*** RECORDS FOR THIS TASK ***
(* ===== verification/StatePlan.v ===== *)
(** * What the enforcement repository achieves

    The functional correctness of [ApplyEnforcementPlan],
    [RecordVerifiedOperation] and the journal, on top of the statements and
    invariants of [StateEnforce]. *)

From S2P Require Export StateEnforce.

(** ** The plan *)

Lemma insert_source_Ok id c d a d' :
  insert_source id c d = Ok (a, d') ->
  d' = set_sources ({[(id, ct_FeedID c, kind_value (ct_Kind c))]} ∪ db_sources d) d.
Proof.
  unfold insert_source. destruct (db_feeds d !! _); [|done]. case_bool_decide; [done|]. by intros [= _ <-].
Qed.

Lemma set_sources_twice s t d : set_sources s (set_sources t d) = set_sources s d.
Proof. done. Qed.

Lemma insert_sources_Ok id cs w u w' :
  mfor (fun c => wrap state.ErrQuery (stmt (insert_source id c))) cs w = (Ok u, w') ->
  exists S, sw_db w' = set_sources S (sw_db w) /\
    forall k, k ∈ S <-> k ∈ db_sources (sw_db w) \/
      exists c, In c cs /\ k = (id, ct_FeedID c, kind_value (ct_Kind c)).
Proof.
  revert w. induction cs as [|c cs IH]; intros w H; cbn [mfor] in H.
  - injection H as _ <-. exists (db_sources (sw_db w)). split; [by destruct (sw_db w)|].
    intros k. cbn. naive_solver.
  - apply mthen_ok in H as (u1 & w1 & H1 & H). apply wrap_Ok, stmt_db in H1 as [(? & ? & _)|(? & _ & H1)]; [done|].
    apply insert_source_Ok in H1. apply IH in H as (S & -> & HS). rewrite H1.
    exists S. split; [done|]. intros k. rewrite HS, H1. cbn.
    rewrite elem_of_union, elem_of_singleton. naive_solver.
Qed.

(** The row of an object after its upsert: the one with its prefix, or a new
    one. *)
Definition plan_target (o : Object) (d : DB) (id : Z) : Prop :=
  (forall j s, db_objects d !! j = Some s -> ow_prefix s = prefix_String (ob_Prefix o) -> j = id) /\
  (forall r, db_objects d !! id = Some r -> ow_prefix r = prefix_String (ob_Prefix o)).

Lemma upsert_object_Ok o now d a d' :
  db_ok d -> upsert_object o now d = Ok (a, d') ->
  exists id created, plan_target o d id /\
    d' = set_objects (<[id := object_row_of o created now]> (db_objects d)) d /\
    object_by_prefix (prefix_String (ob_Prefix o)) d' = Some id.
Proof.
  intros Hok H. unfold upsert_object in H. destruct (db_feeds d !! _); [|done].
  assert (forall id created, plan_target o d id ->
    object_by_prefix (prefix_String (ob_Prefix o))
      (set_objects (<[id := object_row_of o created now]> (db_objects d)) d) = Some id) as Hfind.
  { intros id created [Hu _]. unfold object_by_prefix. cbn.
    eapply find_row_unique; [apply lookup_insert_eq|cbn; apply String.eqb_refl|].
    intros k s Hk Hs. apply String.eqb_eq in Hs.
    apply lookup_insert_Some in Hk as [[<- _]|[_ Hk]]; [done|by eapply Hu]. }
  destruct (object_by_prefix _ d) as [id|] eqn:Eid; injection H as _ <-.
  - apply find_row_Some in Eid as (v & Hv & Ep). apply String.eqb_eq in Ep.
    assert (plan_target o d id) as Ht.
    { split; [|intros r Hr; congruence]. intros j s Hj Hs.
      eapply (ok_object_unique d Hok); [exact Hj|exact Hv|congruence]. }
    eexists id, _. split_and!; [exact Ht|done|by apply Hfind].
  - assert (plan_target o d (next_id (db_objects d))) as Ht.
    { split.
      - intros j s Hj Hs. apply (find_row_None _ _ Eid j s) in Hj. rewrite Hs, String.eqb_refl in Hj. done.
      - intros r Hr. by rewrite next_id_fresh in Hr. }
    eexists _, _. split_and!; [exact Ht|done|by apply Hfind].
Qed.

Lemma apply_object_Ok now o w u w' :
  db_ok (sw_db w) -> apply_object now o w = (Ok u, w') ->
  exists id created S, plan_target o (sw_db w) id /\
    sw_db w' = set_sources S (set_objects (<[id := object_row_of o created now]> (db_objects (sw_db w))) (sw_db w)) /\
    forall x f k, (x, f, k) ∈ S <->
      if decide (x = id) then exists c, In c (ob_Contributors o) /\ f = ct_FeedID c /\ k = kind_value (ct_Kind c)
      else (x, f, k) ∈ db_sources (sw_db w).
Proof.
  intros Hok H. unfold apply_object in H. apply mthen_ok in H as (u1 & w1 & H1 & H).
  apply wrap_Ok, stmt_db in H1 as [(? & ? & _)|(? & _ & H1)]; [done|].
  apply upsert_object_Ok in H1 as (id & created & Ht & H1 & Hfind); [|done].
  apply mthen_ok in H as (id' & w2 & H2 & H).
  apply wrap_Ok, stmt_db in H2 as [(? & ? & _)|(? & [= <-] & H2)]; [done|].
  unfold select_object in H2. rewrite Hfind in H2. injection H2 as <- H2.
  apply mthen_ok in H as (u3 & w3 & H3 & H).
  apply wrap_Ok, update_db in H3 as [[_ H3]|[[? ?] _]]; [|done].
  apply insert_sources_Ok in H as (S & H & HS). exists id, created, S. split; [done|].
  assert (sw_db w3 = delete_sources id (sw_db w1)) as Hw3 by congruence. rewrite Hw3 in *.
  split; [rewrite H; unfold delete_sources; by rewrite set_sources_twice, H1|].
  intros x' f k. rewrite HS. unfold delete_sources. cbn [db_sources set_sources].
  rewrite elem_of_filter, H1. cbn. case_decide as Hx; split.
  - intros [[? _]|(c & Hc & [= -> -> ->])]; [done|eauto].
  - intros (c & Hc & -> & ->). right. exists c. by subst.
  - intros [[_ Hin]|(c & Hc & [= -> _ _])]; done.
  - intros Hin. left. split; done.
Qed.

(** The tables that a plan does not touch. *)
Definition other_tables (d : DB) :=
  (db_feeds d, db_entries d, db_alerts d, db_decisions d, db_operations d, db_items d,
   (db_runs d, db_results d, db_runtime d, db_delivery d)).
*** End of RECORDS FOR THIS TASK ***
• **EXERCISE**
Of all the entries above, repeat only the lines from the line that has "invariants of [StateEnforce]. *)" to the line that has "mfor (fun c", both lines included, exactly.

• **SOLUTION**
    invariants of [StateEnforce]. *)

From S2P Require Export StateEnforce.

(** ** The plan *)

Lemma insert_source_Ok id c d a d' :
  insert_source id c d = Ok (a, d') ->
  d' = set_sources ({[(id, ct_FeedID c, kind_value (ct_Kind c))]} ∪ db_sources d) d.
Proof.
  unfold insert_source. destruct (db_feeds d !! _); [|done]. case_bool_decide; [done|]. by intros [= _ <-].
Qed.

Lemma set_sources_twice s t d : set_sources s (set_sources t d) = set_sources s d.
Proof. done. Qed.

Lemma insert_sources_Ok id cs w u w' :
  mfor (fun c => wrap state.ErrQuery (stmt (insert_source id c))) cs w = (Ok u, w') ->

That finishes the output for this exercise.